A mysterious respiratory illness is rapidly spreading among dogs across more than 15 states, putting dog owners and veterinarians on high alert. The illness, whose cause remains unknown, has similarities to kennel cough but can progresses into fatal pneumonia if untreated.
Illness Quickly Spreads, Confounding Vets
The respiratory illness first garnered attention in August 2022 when a cluster of cases emerged at a dog day care facility in Otsego County, Michigan. Since then, the disease has continued cropping up, with over 100 suspected cases now reported across 15 states including California, Illinois, Michigan, Tennessee, and Texas among others.
The onset is typically acute, with dogs developing a harsh cough, gagging or retching, loss of appetite, lethargy, and fever. Symptoms can progress rapidly from what appears to be kennel cough into life-threatening pneumonia in a matter of days. A number of dogs have died from the illness already.
Dr. Rena Carlson, a veterinarian and researcher investigating the outbreak at Michigan State University College of Veterinary Medicine, noted to CNN: “It was making dogs really sick, really fast. Some were dying even after treatment.”
The outbreak comes on the heels of canine influenza surges nationwide, but disease testing has ruled out known pathogens like flu, distemper, adenovirus and other common causes of infectious respiratory disease. The underlying cause remains wholly unknown, confounding vets and researchers.
Carlson elaborated: “It looked like kennel cough the first couple days, but it rapidly progressed to severe pneumonia by day three or four. Even on medication, even with supportive care like oxygen, many still died.”
For now, vets are dubbing the disease simply “canine pneumonia of unknown cause.”
Vets and Owners Urged to Take Precautions
With cases accumulating and little knowledge of how the illness spreads, vets nationwide are urging dog owners and facilities to take precautions.
The American Veterinary Medical Association (AVMA) released an advisory this week recommending boarding facilities closely monitor dogs for respiratory symptoms and separate symptomatic dogs. Owners are advised to avoid taking dogs to facilities with active outbreaks and limit contact with unfamiliar dogs when out on walks.
Regular vaccination against known pathogens like kennel cough remains crucial. Routine handwashing for facility staff is also advised along with thorough facility disinfection protocols. Some facilities with outbreaks have also temporarily halted new dog intakes.
For owners of symptomatic dogs, close collaboration with a vet is essential as the disease can become life-threatening in just days without proper treatment. Dogs presenting with fever, cough, gagging, vomiting or other signs of respiratory distress should see a vet immediately.
Clues Emerge But Questions Remain
Investigations by state health departments and academic institutions are ongoing, trying to pin down the underlying cause. Dr.
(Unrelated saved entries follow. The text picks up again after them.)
(** The references that clients hold. *)
Definition client (s : kernel) (a : Z) : Z :=
  match objects s !! a with Some o => refcount o - refs s a | None => 0 end.

Definition one (P : Prop) `{Decision P} : Z := if decide P then 1 else 0.

Lemma one_no (P : Prop) `{Decision P} : ~ P -> one P = 0.
Proof. intros. unfold one. by rewrite decide_False. Qed.

Lemma one_range (P : Prop) `{Decision P} : 0 <= one P <= 1.
Proof. unfold one. case_decide; lia. Qed.

Lemma one_yes (P : Prop) `{Decision P} : P -> one P = 1.
Proof. intros. unfold one. by rewrite decide_True. Qed.

(** ** How the counts change *)

Definition opening (a : Z) (o : option OBJECT) : nat :=
  match o with Some o => if decide (opens a o) then 1%nat else 0%nat | None => 0%nat end.

Lemma filed_delete om p a : (filed (delete p om) a + opening a (om !! p))%nat = filed om a.
Proof.
  unfold filed, opening. destruct (om !! p) as [o |] eqn:Ep; [| by rewrite delete_id, Nat.add_0_r].
  rewrite map_filter_delete. destruct (decide (opens a o)) as [H | H].
  - rewrite map_size_delete_Some by (exists o; by apply map_lookup_filter_Some).
    enough (size (filter (fun kv => opens a kv.2) om) <> 0%nat) by lia.
    rewrite map_size_non_empty_iff. intros E.
    assert (filter (fun kv : Z * OBJECT => opens a kv.2) om !! p = Some o) as Ef
      by by apply map_lookup_filter_Some. by rewrite E in Ef.
  - rewrite delete_id; [lia |]. apply map_lookup_filter_None. right. intros x Ex. by simplify_eq.
Qed.

Lemma filed_insert om p o a :
  (filed (<[p := o]> om) a + opening a (om !! p))%nat = (filed om a + opening a (Some o))%nat.
Proof.
  rewrite <- (filed_delete om p a), <- insert_delete_eq.
  enough (filed (<[p := o]> (delete p om)) a = (filed (delete p om) a + opening a (Some o))%nat) by lia.
  unfold filed, opening. assert (delete p om !! p = None) as E by apply lookup_delete_eq.
  destruct (decide (opens a o)) as [H | H].
  - rewrite map_filter_insert_True by done. rewrite map_size_insert_None; [lia |].
    apply map_lookup_filter_None. by left.
  - rewrite map_filter_insert_not' by (try done; intros; by simplify_eq). lia.
Qed.

(** ** The invariant *)

Section invariant.
Context `{Environment} `{Locale}.

(** The type of an object says what follows its header. *)
Definition well_typed (o : OBJECT) : Prop :=
  match contents o with
  | Plain => is_public_type (type o) = false /\ type o <> KeyType /\ type o <> IoSymbolicLinkType
  | File _ => type o = IoFileType
  | Driver _ _ => type o = IoDriverType
  | Device _ => type o = IoDeviceType
  | Symlink _ _ => type o = IoSymbolicLinkType
  | Key _ => type o = KeyType
  end.

(** Driver [q] has the device at [p] in its list. *)
Definition lists (s : kernel) (q p : Z) : Prop :=
  exists o i ds, objects s !! q = Some o /\ contents o = Driver i ds /\ p + sizeof_OBJECT ∈ ds.

Definition device_of (s : kernel) (p drv : Z) : Prop :=
  exists o, objects s !! p = Some o /\ contents o = Device drv.

Record object_ok (s : kernel) (p : Z) (o : OBJECT) : Prop := {
  o_address : 0 < p;
  o_typed : well_typed o;
  (** what follows a public header does not look like an object *)
  o_hidden : is_public_type (type o) = true ->
    objects s !! (p + sizeof_OBJECT) = None /\ isValidObject s (p + sizeof_OBJECT) = false;
  o_count : 0 <= refcount o < 2 ^ 31 /\ refs s p <= refcount o;
  o_handle : h o <> 0 -> h o <> GetCurrentProcess;
  o_devices : forall i ds, contents o = Driver i ds -> NoDup ds /\
    forall d, d ∈ ds -> device_of s (d - sizeof_OBJECT) (p + sizeof_OBJECT);
  o_listed : forall drv, contents o = Device drv -> 0 < refcount o ->
    exists q, drv = q + sizeof_OBJECT /\ lists s q p;
  o_opened : forall d, contents o = File d -> d <> 0 -> 0 < refcount o ->
    exists q drv, d = q + sizeof_OBJECT /\ device_of s q drv
}.

Record kinv (s : kernel) : Prop := {
  k_objects : forall p o, objects s !! p = Some o -> object_ok s p o;
  k_entries : NoDup (addr <$> DdkNameList s);
  k_named : forall e, e ∈ DdkNameList s -> is_Some (objects s !! Object e)
}.
Lemma resolve_step fuel s d count p :
  kinv s -> CurrentIrql s = 0 -> names_as d s -> links_ok s -> room 1 s ->
  open_link s p -> 1 <= client s p -> count <= 1000 ->
  exists q s1, resolve_loop (S fuel) malloc count p s = resolve_loop fuel malloc (count + 1) q s1 /\
    hop s d p q /\ account s s1 d 1 (fun a => held_by q a - held_by p a) /\ 
    (q <> 0 -> 1 <= client s1 q).
Proof.
  intros I Hi Hd L Hr (o & t & Ep & Ec) Hc Hcnt.
  pose proof (o_typed _ _ _ (k_objects _ I p o Ep)) as Ht. unfold well_typed in Ht. rewrite Ec in Ht.
  pose proof (o_address _ _ _ (k_objects _ I p o Ep)) as Hp0.
  destruct (L p o t true Ep Ec) as (cs & Hcs & Hpl & Hne & Hlen).
  set (q := match dlookup d cs with Some x => x.2 | None => 0 end).
  destruct (lookup_run malloc None cs cs (absolute_path malloc cs Hm Hpl Hne Hlen) s d I Hi Hd Hr)
    as (s1 & E1 & A1). fold q in E1, A1.
  assert (objects s1 !! p <> None /\ 1 <= client s1 p) as [Hp1 Hc1].
  { assert (1 <= client s1 p) as Hc1.
    { rewrite (a_client _ _ _ _ _ A1). pose proof (one_range (p = q /\ q <> 0)). lia. }
    split; [| done]. destruct (client_pos s1 p Hc1) as (? & -> & _). done. }
  destruct (objects s1 !! p) as [o1 |] eqn:Ep1; [| done]. clear Hp1.
  destruct (a_types _ _ _ _ _ A1 p o1 Ep1) as (o' & Ep' & Et1 & _). assert (o' = o) as -> by congruence.
  rewrite Ht in Et1.
  destruct (obf_dereference_run s1 p o1 d (a_inv _ _ _ _ _ A1) (a_names _ _ _ _ _ A1)) as (s2 & E2 & A2);
    [by rewrite (a_irql _ _ _ _ _ A1) | done | by apply (link_valid s1 p o1 (a_inv _ _ _ _ _ A1)) | done |].
  exists q, s2. split; [| split; [by exists o, t, cs | split]].
  - cbn [resolve_loop]. destruct (Z.eqb_spec p 0); [lia |].
    rewrite (kbind _ _ s o s) by by apply object_at_run. rewrite Ht, Z.eqb_refl. cbn [negb].
    destruct (Z.gtb_spec count 1000); [lia |].
    rewrite (kbind _ _ s (t, true) s); last first.
    { unfold link_body. rewrite (kbind _ _ s o s) by by apply object_at_run. by rewrite Ec. }
    cbn [negb]. rewrite (kbind _ _ s cs s) by (unfold lift; by rewrite (chars_ok t cs)).
    by rewrite (kbind _ _ s q s1), (kbind _ _ s1 0 s2).
  - eapply account_ext; [| apply (account_trans _ _ _ _ _ _ _ _ _ A1 A2)].
    intros a. unfold held_by, one. repeat case_decide; lia || tauto.
  - intros Hq. rewrite (a_client _ _ _ _ _ A2), (a_client _ _ _ _ _ A1).
    rewrite (one_yes (q = q /\ q <> 0)) by done. pose proof (client_nonneg s q I).
    destruct (decide (q = p)) as [E | E]; [rewrite one_yes by done; rewrite <- E in Hc | rewrite one_no by done]; lia.
Qed.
Nathan Slovis, director of MSU’s veterinary diagnostic laboratory, noted that recent testing of lung samples from afflicted dogs has turned up evidence of Streptococcus equi zooepidemicus – a bacteria sometimes associated with kennel cough but not usually known to trigger such severe illness on its own.
However, Slovis emphasized the findings are preliminary: “We haven’t ruled everything out yet. There’s still more detective work to do.”
Carlson concurred, telling CNN: “There had to have been some sort of virus initially because its spreading like wildfire. But now that it has spread to many dogs, the bacteria is probably perpetuating it.”
Research efforts are now focused on identifying an underlying viral or environmental trigger that may have set the stage for bacterial superinfection and pneumonia. Diagnostic labs at MSU, the University of Georgia College of Veterinary Medicine, and the New Hampshire Veterinary Diagnostic Lab are actively investigating samples from afflicted dogs.
To the relief of some owners, there is no evidence the illness can cross from dogs to humans or other pets. But major questions persist over transmission routes, risk factors, underlying viral triggers, and best practices for clinical management.
Carlson summed up the prevailing uncertainty: “We’re still really in the thick of the investigation – it’s scary for owners, it’s scary for vets. But hopefully our unified effort helps us get more answers soon.”
Outbreaks Subside But Expected to Reemerge
For the time being, the outbreak appears to be stabilizing in most regions as facilities respond with heightened precautions. Some locations that saw initial clusters, like the FIRSTLINE Therapy Canine Rehabilitation facility in Redondo Beach, have reported no new cases in over a week.
However, experts believe periodic resurgences over the coming months are likely until the root cause is determined and targeted diagnostics or therapeutics can be developed.
The MSU College of Veterinary Medicine released a statement this week advising veterinary practices to remain vigilant and take a thorough respiratory history for any dog newly exhibiting cough or difficulty breathing.
Carlson concurred, stating: “This is unlikely the end. We expect this to keep spreading periodically. The silver lining is collaborative efforts on this might help us detect viruses faster in the future. But no one should relax just yet.”
For the latest updates on the outbreak in your region, contact your state veterinarian’s office or nearest veterinary college. State and national advisories will be issued as further diagnostic and epidemiologic insights emerge.